Democrats Hysterical After Losing Power In One Of Their Strongholds

A longtime Dem-held Iowa state House District has gone to GOP candidate Jon Dunwell, as shown by new projections. He won around 60% of the vote during a special election this week.

The seat, which was kept by Dems for decades, will now be filled by a GOP member for the first time since after 1992. The seat was opened when the incumbent Dem representative left to work with the Iowa Police Academy, and Republican Governor Kim Reynolds (IA) announced the special election.

“Community engagement is crucial to me. Being among the people is vital to me. Giving all people a seat at the table is crucial to me,” Dunwell said, who is a former pastor, as reported by the Newton Daily News.

Back in 2018, the margin within the district was almost completely flipped, with Dem candidate Wes Breckenridge getting 58.7% of the vote to the GOP candidate’s 41.2%. The Hill said that Dunwell’s victory was the second instance of a GOP member flipping a state office since Joe Biden became president. The other was a state Senate seat in the state of Connecticut.

While turnout for this Special Election was just about 20% for eligible voters within the district, some analysts have explained that Dunwell’s comfortable victory means there is a growing shift toward conservatives in Iowa politics.

In Nov. 2020, then-President Trump won around 60% of Jasper County, the top turnout for a GOP candidate within the county since way back in 1928 when Herbert Hoover was going for reelection. By comparison, then-President Barack Obama got 56% of the vote within the Jasper County in 2012.

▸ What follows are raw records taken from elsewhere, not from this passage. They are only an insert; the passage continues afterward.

(* ===== verification/Selector.v ===== *)
(** * Selector: the tab filter of [src/index.js], lines 80-88

    [readdir] lists the extracted directory; the entries whose [extname] is
    [".html"] are the tabs, named by the entry without its last five
    characters ([tab_ids], lines 83-85); the tabs are then filtered by the
    configuration values [includeSheets] and [excludeSheets] ([select],
    lines 86-88).  A configuration value is what [config.get] returns: an
    array of names, or any other value ([null], a string, a number), which
    [Array.isArray] rejects and the filter then ignores.

    The theorems characterise the tab names from the directory listing
    (a round trip through the [".html"] suffix), refine [select] to the
    predicate of the specification (section 4.1) and check the end-to-end
    example of its section 8. *)

From Stdlib Require Import String Ascii List Arith Lia.
From S2P Require Import Prelude NodePath.
Import ListNotations.
Import NodePath.
Open Scope string_scope.
Open Scope bool_scope.

Module Selector.

(** A value of the configuration as the code tests it. *)
Inductive cfg_value : Type :=
| CArray (items : list string)
| COther.

(** [arr.includes(x)] on an array of strings. *)
Definition js_includes (l : list string) (x : string) : bool :=
  existsb (String.eqb x) l.

(** [x => extname(x) == '.html'] *)
Definition is_html_file (x : string) : bool := String.eqb (extname x) ".html".

(** [x => basename(x).slice(0, -5)] *)
Definition sheet_of_file (x : string) : string := slice_to (basename x) 5.

(** [files.filter(...).map(...)] *)
Definition tab_ids (files : list string) : list string :=
  List.map sheet_of_file (List.filter is_html_file files).

(** The predicate of lines 86-87:
    [(!Array.isArray(inc) || !inc.length || inc.includes(x))
     && (!Array.isArray(exc) || !exc.includes(x))]. *)
Definition keep_sheet (inc exc : cfg_value) (x : string) : bool :=
  (match inc with
   | CArray l => Nat.eqb (length l) 0 || js_includes l x
   | COther => true
   end)
  && (match exc with
      | CArray l => negb (js_includes l x)
      | COther => true
      end).

(** [.filter(x => ...)] of lines 86-88. *)
Definition select (ids : list string) (inc exc : cfg_value) : list string :=
  List.filter (keep_sheet inc exc) ids.

(** [sheetNames], lines 83-88. *)
Definition sheet_names (files : list string) (inc exc : cfg_value) : list string :=
  select (tab_ids files) inc exc.

(** ** The specification's selection predicate (section 4.1)

    An absent list is [None]; a tab passes iff the allow list is absent,
    empty or contains it, and the deny list is absent or does not. *)
Definition spec_pass (allow deny : option (list string)) (x : string) : Prop :=
  (allow = None \/ allow = Some [] \/ exists l, allow = Some l /\ In x l)
  /\ (forall l, deny = Some l -> ~ In x l).

Definition cfg_list (v : cfg_value) : option (list string) :=
  match v with CArray l => Some l | COther => None end.

(** ** Lemmas *)

Lemma js_includes_In l x : js_includes l x = true <-> In x l.
Proof.
  unfold js_includes. rewrite existsb_exists. split.
  - intros [y [Hy Heq]]. apply String.eqb_eq in Heq. subst. exact Hy.
  - intros Hx. exists x. split; [exact Hx | apply String.eqb_refl].
Qed.

Lemma keep_sheet_spec inc exc x :
  keep_sheet inc exc x = true <-> spec_pass (cfg_list inc) (cfg_list exc) x.
Proof.
  unfold keep_sheet, spec_pass.
  rewrite Bool.andb_true_iff.
  destruct inc as [li|], exc as [le|]; simpl;
    try rewrite Bool.orb_true_iff, Nat.eqb_eq, length_zero_iff_nil;
    try rewrite Bool.negb_true_iff, <- Bool.not_true_iff_false, js_includes_In;
    try rewrite js_includes_In;
    firstorder congruence.
Qed.

Lemma ext_of_segment_html s :
  s <> "" -> ext_of_segment (s ++ ".html") = ".html".
Proof.
  intros Hs. unfold ext_of_segment. rewrite last_dot_suffix_html.
  destruct (String.length s) eqn:Hl; [destruct s; simpl in *; congruence|].
  destruct (String.eqb_spec (s ++ ".html") "..") as [E|_].
  - apply (f_equal String.length) in E. rewrite length_append in E. simpl in E. lia.
  - rewrite <- Hl, length_append, substring_app_r.
    replace (String.length s + String.length ".html" - String.length s) with 5
      by (simpl; lia).
    reflexivity.
Qed.

Lemma ext_of_segment_inv f :
  ext_of_segment f = ".html" -> exists s, f = s ++ ".html" /\ s <> "".
Proof.
  unfold ext_of_segment. intros H.
  destruct (last_dot f) as [[|i]|] eqn:E; try discriminate.
  destruct (String.eqb f ".."); [discriminate|].
  apply last_dot_lt in E.
  exists (substring 0 (S i) f). split.
  - rewrite <- H. symmetry. apply substring_split. lia.
  - intros Hs. apply (f_equal String.length) in Hs.
    rewrite length_substring_0 in Hs; simpl in Hs; lia.
Qed.

Lemma no_slash_prefix s t : no_slash (s ++ t) = true -> no_slash s = true.
Proof. rewrite no_slash_app. intros H. apply andb_prop in H. tauto. Qed.

(** ** Properties *)

(** For a directory entry (no ['/']), [extname(f) == '.html'] holds
    exactly when [f] is a non-empty name followed by [".html"]. *)
Lemma html_file_iff (f : string) :
  no_slash f = true ->
  is_html_file f = true <-> exists s, f = s ++ ".html" /\ s <> "".
Proof.
  intros Hf. unfold is_html_file, extname. rewrite basename_no_slash by exact Hf.
  rewrite String.eqb_eq. split.
  - apply ext_of_segment_inv.
  - intros [s [-> Hs]]. apply ext_of_segment_html. exact Hs.
Qed.

Lemma sheet_of_file_html s :
  no_slash (s ++ ".html") = true -> sheet_of_file (s ++ ".html") = s.
Proof.
  intros H. unfold sheet_of_file. rewrite basename_no_slash by exact H.
  apply (slice_to_suffix s ".html").
Qed.

(** The sheet names of the listing have no ['/'] and are distinct when
    the listing's names are. *)
Lemma In_tab_ids files x :
  Forall (fun f => no_slash f = true) files ->
  In x (tab_ids files) -> In (x ++ ".html") files /\ no_slash x = true.
Proof.
  intros Hf Hx. unfold tab_ids in Hx. apply in_map_iff in Hx as [f [<- Hf']].
  apply filter_In in Hf' as [Hin Hh]. rewrite Forall_forall in Hf.
  destruct (proj1 (html_file_iff f (Hf f Hin)) Hh) as [s [-> _]].
  rewrite sheet_of_file_html by exact (Hf _ Hin).
  split; [exact Hin | exact (no_slash_prefix _ _ (Hf _ Hin))].
Qed.

Lemma sheet_names_no_slash files inc exc :
  Forall (fun f => no_slash f = true) files ->
  Forall (fun s => no_slash s = true) (sheet_names files inc exc).
Proof.
  intros Hf. apply Forall_forall. intros x Hx.
  apply filter_In in Hx as [Hx _]. exact (proj2 (In_tab_ids files x Hf Hx)).
Qed.

Lemma sheet_names_NoDup files inc exc :
  NoDup files -> Forall (fun f => no_slash f = true) files -> NoDup (sheet_names files inc exc).
Proof.
  intros Hnd Hf. apply NoDup_filter. unfold tab_ids.
  apply NoDup_map_NoDup_ForallPairs; [|apply NoDup_filter, Hnd].
  intros x y Hx Hy E. rewrite Forall_forall in Hf.
  apply filter_In in Hx as [Hx Hhx], Hy as [Hy Hhy].
  destruct (proj1 (html_file_iff x (Hf x Hx)) Hhx) as [s [-> _]].
  destruct (proj1 (html_file_iff y (Hf y Hy)) Hhy) as [t [-> _]].
  rewrite !sheet_of_file_html in E by auto. subst. reflexivity.
Qed.

(** The tab names of a listing of names without ['/']. *)
Lemma tab_ids_In_iff (files : list string) (x : string) :
  Forall (fun f => no_slash f = true) files ->
  In x (tab_ids files) <-> In (x ++ ".html") files /\ x <> "".
Proof.
  intros Hfiles. unfold tab_ids. rewrite in_map_iff. split.
  - intros [f [<- Hf]]. apply filter_In in Hf as [Hin Hhtml].
    pose proof (proj1 (Forall_forall _ _) Hfiles f Hin) as Hns.
    apply (html_file_iff f Hns) in Hhtml as [s [-> Hs]].
    rewrite sheet_of_file_html by exact Hns. auto.
  - intros [Hin Hx]. exists (x ++ ".html").
    pose proof (proj1 (Forall_forall _ _) Hfiles _ Hin) as Hns.
    rewrite sheet_of_file_html by exact Hns. split; [reflexivity|].
    apply filter_In. split; [exact Hin|]. apply html_file_iff; eauto.
Qed.

(** C21: The tab names read from a directory listing are exactly the names
    [x] such that the listing has the entry [x ++ ".html"], except the empty
    name: an entry called [".html"] is never a tab. *)
Theorem tab_ids_spec (files : list string) (x : string) :
  Forall (fun f => no_slash f = true) files ->
  In x (tab_ids files) <-> In (x ++ ".html") files /\ x <> "".
Proof. apply tab_ids_In_iff. Qed.

Lemma select_In ids inc exc x :
  In x (select ids inc exc) <-> In x ids /\ spec_pass (cfg_list inc) (cfg_list exc) x.
Proof. unfold select. rewrite filter_In, keep_sheet_spec. reflexivity. Qed.

(** C20: [select] implements the selection contract of the specification:
    its result keeps the input order, and a tab is in it iff it is in the
    input and passes the allow/deny predicate, a configuration value that
    is not an array counting as an absent list. *)
Theorem select_spec (ids : list string) (inc exc : cfg_value) :
  subseq (select ids inc exc) ids /\
  (forall x, In x (select ids inc exc) <->
             In x ids /\ spec_pass (cfg_list inc) (cfg_list exc) x).
Proof.
  split; [apply filter_subseq | apply select_In].
Qed.

(** The deny list always wins: a tab listed in [excludeSheets] is never
    selected, whatever [includeSheets] holds. *)
Theorem deny_wins (ids : list string) (inc : cfg_value) (l : list string) (x : string) :
  In x l -> ~ In x (select ids inc (CArray l)).
Proof.
  intros Hx Hsel. apply select_In in Hsel.
  destruct Hsel as [_ [_ Hdeny]]. exact (Hdeny l eq_refl Hx).
Qed.

(** A non-empty allow list is a strict filter: every selected tab is
    listed in [includeSheets]. *)
Theorem allow_strict (ids : list string) (l : list string) (exc : cfg_value) (x : string) :
  l <> [] -> In x (select ids (CArray l) exc) -> In x l.
Proof.
  intros Hl Hsel. apply select_In in Hsel.
  destruct Hsel as [_ [[H|[H|[l' [H Hx]]]] _]]; simpl in H; congruence.
Qed.

(** The end-to-end example of the specification: of five tabs, with
    [includeSheets = ["A", "C"]] and [excludeSheets = ["C"]], only ["A"] is
    rendered. *)
Theorem sheet_names_example :
  sheet_names ["A.html"; "B.html"; "C.html"; "D.html"; "E.html"; "resources"]
    (CArray ["A"; "C"]) (CArray ["C"]) = ["A"].
Proof. reflexivity. Qed.

(** ** Concrete selections *)

Lemma tab_ids_spec_witness :
  Forall (fun f => no_slash f = true) ["A.html"; "notes.txt"] /\
  (In "A" (tab_ids ["A.html"; "notes.txt"]) <-> In ("A" ++ ".html") ["A.html"; "notes.txt"] /\ "A" <> "").
Proof.
  split; [repeat constructor|]. apply tab_ids_spec. repeat constructor.
Defined.

Lemma deny_wins_witness :
  In "C" ["C"] /\ ~ In "C" (select ["A"; "C"] (CArray ["A"; "C"]) (CArray ["C"])).
Proof. split; [simpl; auto|]. apply deny_wins. simpl; auto. Defined.

Lemma allow_strict_witness :
  ["A"] <> [] /\ In "A" (select ["A"; "B"] (CArray ["A"]) COther) /\ In "A" ["A"].
Proof.
  split; [discriminate|]. split; [simpl; auto|].
  apply (allow_strict ["A"; "B"] ["A"] COther "A"); [discriminate | simpl; auto].
Defined.

End Selector.
Lemma inv_push st : inv st -> pc st = AtLoop -> next st < length sheets ->
  inv (push_job st).
Proof.
  intros I Hpc Hn. pose proof (inv_pc st I) as Hok. unfold pc_ok in Hok. rewrite Hpc in Hok.
  unfold push_job. constructor; cbn [promises completed next pc].
  - rewrite map_app, seq_S, <- app_assoc. simpl.
    rewrite <- Permutation_middle.
    apply Permutation_cons_append_inv_helper. exact (inv_ids st I).
  - lia.
  - rewrite length_app. simpl. lia.
  - intros j Hj. apply in_app_or in Hj as [Hj|[Hj|[]]]; [|discriminate].
    exact (inv_failed st I j Hj).
  - unfold pc_ok. simpl. rewrite length_app. simpl.
    destruct (Z.leb_spec concurrency (Z.of_nat (length (promises st) + 1))).
    + unfold race_start. destruct (has_failed _) eqn:Hf; [reflexivity|].
      split; [|reflexivity]. destruct (promises st); discriminate.
    + unfold cap in *. lia.
Qed.

Lemma has_failed_remove l1 l2 j :
  has_failed (l1 ++ (j, Pending) :: l2) = has_failed (l1 ++ l2).
Proof. unfold has_failed. rewrite !existsb_app. reflexivity. Qed.

Lemma inv_fulfil st j : inv st -> suspended (pc st) -> In (j, Pending) (promises st) ->
  inv (fulfil_job st j).
Proof.
  intros I Hsus Hin.
  destruct (splice_own _ _ (inv_nodup st I) Hin) as (l1 & l2 & E & Hs).
  pose proof (inv_pc st I) as Hok. pose proof (inv_cap st I) as Hcap.
  pose proof (inv_ids st I) as Hids. pose proof (inv_failed st I) as Hfl.
  unfold pc_ok in Hok. unfold fulfil_job. rewrite Hs.
  rewrite E in Hok, Hcap, Hids, Hfl. rewrite length_app in Hcap. simpl in Hcap.
  constructor; cbn [promises completed next pc].
  - rewrite map_app in *. simpl in Hids. rewrite <- Hids, app_assoc.
    rewrite <- Permutation_cons_append, <- !app_assoc.
    apply Permutation_middle.
  - exact (inv_next st I).
  - rewrite length_app. lia.
  - intros k Hk. apply Hfl. apply in_app_or in Hk as [Hk|Hk]; auto using in_or_app, in_cons.
  - unfold pc_ok. cbn [promises next pc]. rewrite length_app.
    rewrite has_failed_remove in Hok. rewrite length_app in Hok. simpl in Hok.
    destruct (pc st) as [|[[]|]| | |]; simpl in *; try tauto; lia.
Qed.
(* ===== verification/PoolRefinement.v ===== *)
(** * PoolRefinement: the render loop implements the bounded pool

    The abstraction maps a state of [Scheduler] to a state of [Pool]: the
    admitted jobs are the jobs the loop started, the working set is the
    pending promises of the array, the completed jobs are the jobs whose
    [.then] ran, and the failed jobs are the rejected promises still in the
    array.  Every step of the loop is a step of the pool or leaves the
    abstraction unchanged, except the two steps where the main function
    throws ([Crashed]), which the pool of the specification does not have:
    there, a failed job aborts the run instead of being treated as complete.

    The refinement theorem states that every reachable state of the loop
    that has not crashed is related to a reachable state of the pool, and
    that a closed loop corresponds to a finished pool. *)

From Stdlib Require Import String List ZArith Lia Permutation.
From S2P Require Import Prelude RenderJob Scheduler Pool.
Import ListNotations.
Import RenderJob Scheduler Pool.

Module PoolRefinement.

Definition is_pending (e : nat * pstatus) : bool :=
  match snd e with Pending => true | Failed => false end.

Definition is_failed (e : nat * pstatus) : bool :=
  match snd e with Failed => true | Pending => false end.

Definition pending_ids (l : list (nat * pstatus)) : list nat := map fst (filter is_pending l).

Definition failed_ids (l : list (nat * pstatus)) : list nat := map fst (filter is_failed l).

(** The number of jobs the pool lets run at once, for a configured concurrency. *)
Definition pool_cap (concurrency : Z) : nat := Z.to_nat (Z.max 1 concurrency).

(** The abstraction relation. *)
Definition abs (st : state) (p : pool) : Prop :=
  admitted p = next st /\
  Permutation (working p) (pending_ids (promises st)) /\
  done p = completed st /\
  Permutation (failed p) (failed_ids (promises st)).

(** ** Lemmas on the abstraction of the array *)

Lemma pending_ids_app l1 l2 : pending_ids (l1 ++ l2) = pending_ids l1 ++ pending_ids l2.
Proof. unfold pending_ids. rewrite filter_app, map_app. reflexivity. Qed.

Lemma failed_ids_app l1 l2 : failed_ids (l1 ++ l2) = failed_ids l1 ++ failed_ids l2.
Proof. unfold failed_ids. rewrite filter_app, map_app. reflexivity. Qed.

Lemma failed_ids_cons e l :
  failed_ids (e :: l) = (if is_failed e then [fst e] else []) ++ failed_ids l.
Proof. unfold failed_ids. simpl. destruct (is_failed e); reflexivity. Qed.

#[local] Hint Rewrite pending_ids_app failed_ids_app : gs.

Lemma pending_ids_length l : length (pending_ids l) <= length l.
Proof. unfold pending_ids. rewrite length_map. apply filter_length_le. Qed.

Lemma mark_failed_absent l j : ~ In j (map fst l) -> mark_failed l j = l.
Proof.
  induction l as [|[k s] l IH]; simpl; [reflexivity|]. intros H.
  destruct (Nat.eqb_spec k j); [tauto|]. f_equal. apply IH. tauto.
Qed.

(** With distinct indices, a pending job sits alone at one place of the array. *)
Lemma pending_split (l : list (nat * pstatus)) (j : nat) :
  NoDup (map fst l) -> In (j, Pending) l ->
  exists l1 l2, l = l1 ++ (j, Pending) :: l2 /\
                ~ In j (map fst l1) /\ ~ In j (map fst l2).
Proof.
  intros Hnd Hin. destruct (in_split _ _ Hin) as (l1 & l2 & ->).
  exists l1, l2. split; [reflexivity|].
  rewrite map_app in Hnd. simpl in Hnd. apply NoDup_remove_2 in Hnd.
  split; intros H; apply Hnd; apply in_or_app; auto.
Qed.

Lemma mark_failed_split (l1 l2 : list (nat * pstatus)) (j : nat) :
  ~ In j (map fst l1) -> ~ In j (map fst l2) ->
  mark_failed (l1 ++ (j, Pending) :: l2) j = l1 ++ (j, Failed) :: l2.
Proof.
  intros H1 H2. unfold mark_failed. rewrite map_app. simpl. rewrite Nat.eqb_refl.
  fold (mark_failed l1 j). fold (mark_failed l2 j).
  rewrite !mark_failed_absent by assumption. reflexivity.
Qed.

Lemma abs_set_pc st p q : abs st p -> abs (set_pc st q) p.
Proof. unfold abs, set_pc. simpl. tauto. Qed.

Section Refinement.

Context (sheets : list string) (concurrency : Z) (outcome : nat -> settlement).

(** One step of the loop is a step of the pool or a stutter. *)
Lemma step_simulated st st' p :
  reachable sheets concurrency outcome st -> abs st p ->
  step sheets concurrency outcome st st' -> pc st' <> Crashed ->
  abs st' p \/
  exists p', pool_step (length sheets) (pool_cap concurrency) p p' /\ abs st' p'.
Proof.
  intros R [Ha [Hw [Hd Hf]]] Hs Hx.
  pose proof (inv_reachable sheets concurrency outcome st R) as I.
  destruct Hs as
    [st Hpc Hn | st j Hsus Hin Ho | st j Hsus Hin Ho | st Hpc | st Hpc | st Hpc Hn
    | st Hpc Hp | st Hpc Hfl];
    try (left; apply abs_set_pc; repeat split; assumption);
    try (exfalso; apply Hx; reflexivity).
  - (* the loop starts job [next] *)
    right. exists (mk_pool (S (admitted p)) (working p ++ [admitted p]) (done p) (failed p)).
    split.
    + apply pool_admit; [lia|].
      pose proof (inv_pc _ _ _ _ I) as Hok. unfold pc_ok in Hok. rewrite Hpc in Hok.
      rewrite (Permutation_length Hw). pose proof (pending_ids_length (promises st)).
      unfold cap, pool_cap in *. lia.
    + unfold abs, push_job. simpl. autorewrite with gs. simpl.
      rewrite app_nil_r, Ha. repeat split; auto.
      apply Permutation_app_tail. exact Hw.
  - (* job [j] fulfils *)
    destruct (splice_own _ _ (inv_nodup _ _ _ _ I) Hin) as (m1 & m2 & E' & Hsp).
    right. exists (mk_pool (admitted p) (pending_ids (m1 ++ m2)) (done p ++ [j]) (failed p)).
    split.
    + apply pool_complete. rewrite Hw, E'. autorewrite with gs. simpl.
      symmetry. apply Permutation_middle.
    + unfold abs, fulfil_job. simpl. rewrite Hsp, Hd.
      repeat split; auto. rewrite Hf, E'. autorewrite with gs. reflexivity.
  - (* job [j] rejects *)
    destruct (pending_split _ _ (inv_nodup _ _ _ _ I) Hin) as (l1 & l2 & E & H1 & H2).
    right. exists (mk_pool (admitted p) (pending_ids (l1 ++ l2)) (done p) (failed p ++ [j])).
    split.
    + apply pool_fail. rewrite Hw, E. autorewrite with gs. simpl.
      symmetry. apply Permutation_middle.
    + unfold abs, reject_job. simpl. rewrite E, mark_failed_split by assumption.
      repeat split; auto; autorewrite with gs; simpl; [reflexivity|].
      rewrite Hf, E. autorewrite with gs. rewrite !failed_ids_cons. simpl.
      rewrite <- app_assoc. apply Permutation_app_head. symmetry.
      apply Permutation_cons_append.
Qed.

Lemma abs_init : abs init pool_init.
Proof. repeat split; constructor. Qed.

Lemma refines_reachable st :
  reachable sheets concurrency outcome st -> pc st <> Crashed ->
  exists p, pool_reachable (length sheets) (pool_cap concurrency) p /\ abs st p.
Proof.
  induction 1 as [|st st' R IH Hs]; intros Hx.
  - exists pool_init. split; [constructor | apply abs_init].
  - assert (Hc : pc st <> Crashed).
    { intros E. exact (final_no_step _ _ _ st st' (or_intror E) Hs). }
    destruct (IH Hc) as [p [Hp Habs]].
    destruct (step_simulated st st' p R Habs Hs Hx) as [H | [p' [Hps H]]].
    + exists p. auto.
    + exists p'. split; [econstructor; eassumption | exact H].
Qed.

(** ** Property *)

(** C11: Refinement of the bounded worker pool of the specification.  Every
    reachable state of the render loop that has not crashed is related by
    [abs] to a reachable state of the pool with [n] the number of selected
    sheets and [max 1 concurrency] slots, and a closed loop corresponds to a
    finished pool: every job admitted, none in flight. *)
Theorem loop_refines_pool st :
  reachable sheets concurrency outcome st -> pc st <> Crashed ->
  exists p, pool_reachable (length sheets) (pool_cap concurrency) p /\ abs st p /\
            (pc st = Closed -> pool_final (length sheets) p).
Proof.
  intros R Hx. destruct (refines_reachable st R Hx) as [p [Hp Habs]].
  exists p. split; [exact Hp|]. split; [exact Habs|]. intros Hc.
  pose proof (inv_pc _ _ _ _ (inv_reachable _ _ _ _ R)) as Hok.
  unfold pc_ok in Hok. rewrite Hc in Hok. destruct Hok as [Hnil Hn].
  destruct Habs as [Ha [Hw _]]. rewrite Hnil in Hw. split.
  - rewrite Ha. exact Hn.
  - apply Permutation_nil. symmetry. exact Hw.
Qed.

End Refinement.

(** ** A concrete run *)

Lemma loop_refines_pool_witness :
  let st := set_pc (set_pc (set_pc (fulfil_job (push_job 1 init) 0) AtLoop) AtAll) Closed in
  reachable ["A"%string] 1 (fun _ => Fulfilled) st /\ pc st <> Crashed /\
  exists p, pool_reachable 1 (pool_cap 1) p /\ abs st p /\ (pc st = Closed -> pool_final 1 p).
Proof.
  intros st. assert (R : reachable ["A"%string] 1 (fun _ => Fulfilled) st)
    by (apply one_sheet_closed; reflexivity).
  assert (Hx : pc st <> Crashed) by (intros E; inversion E).
  split; [exact R|]. split; [exact Hx|].
  apply (loop_refines_pool ["A"%string] 1 (fun _ => Fulfilled) st R Hx).
Defined.

End PoolRefinement.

Iowa, as a state, has moved in the past ten years. After the state voted for Obama in the 2008 election and again in the 2012 one, the state went for Trump twice with pretty comfortable margins.

At a state and national level, increasingly more Dems have showed concerns about new elections in the face of President Biden’s terrible approval ratings.

In the Virginia governor race, now only weeks away, Dem candidate and former Gov. Terry McAuliffe said in a new video call that his campaign had to work through hard “headwinds from Washington” coming from Joe Biden’s unpopularity.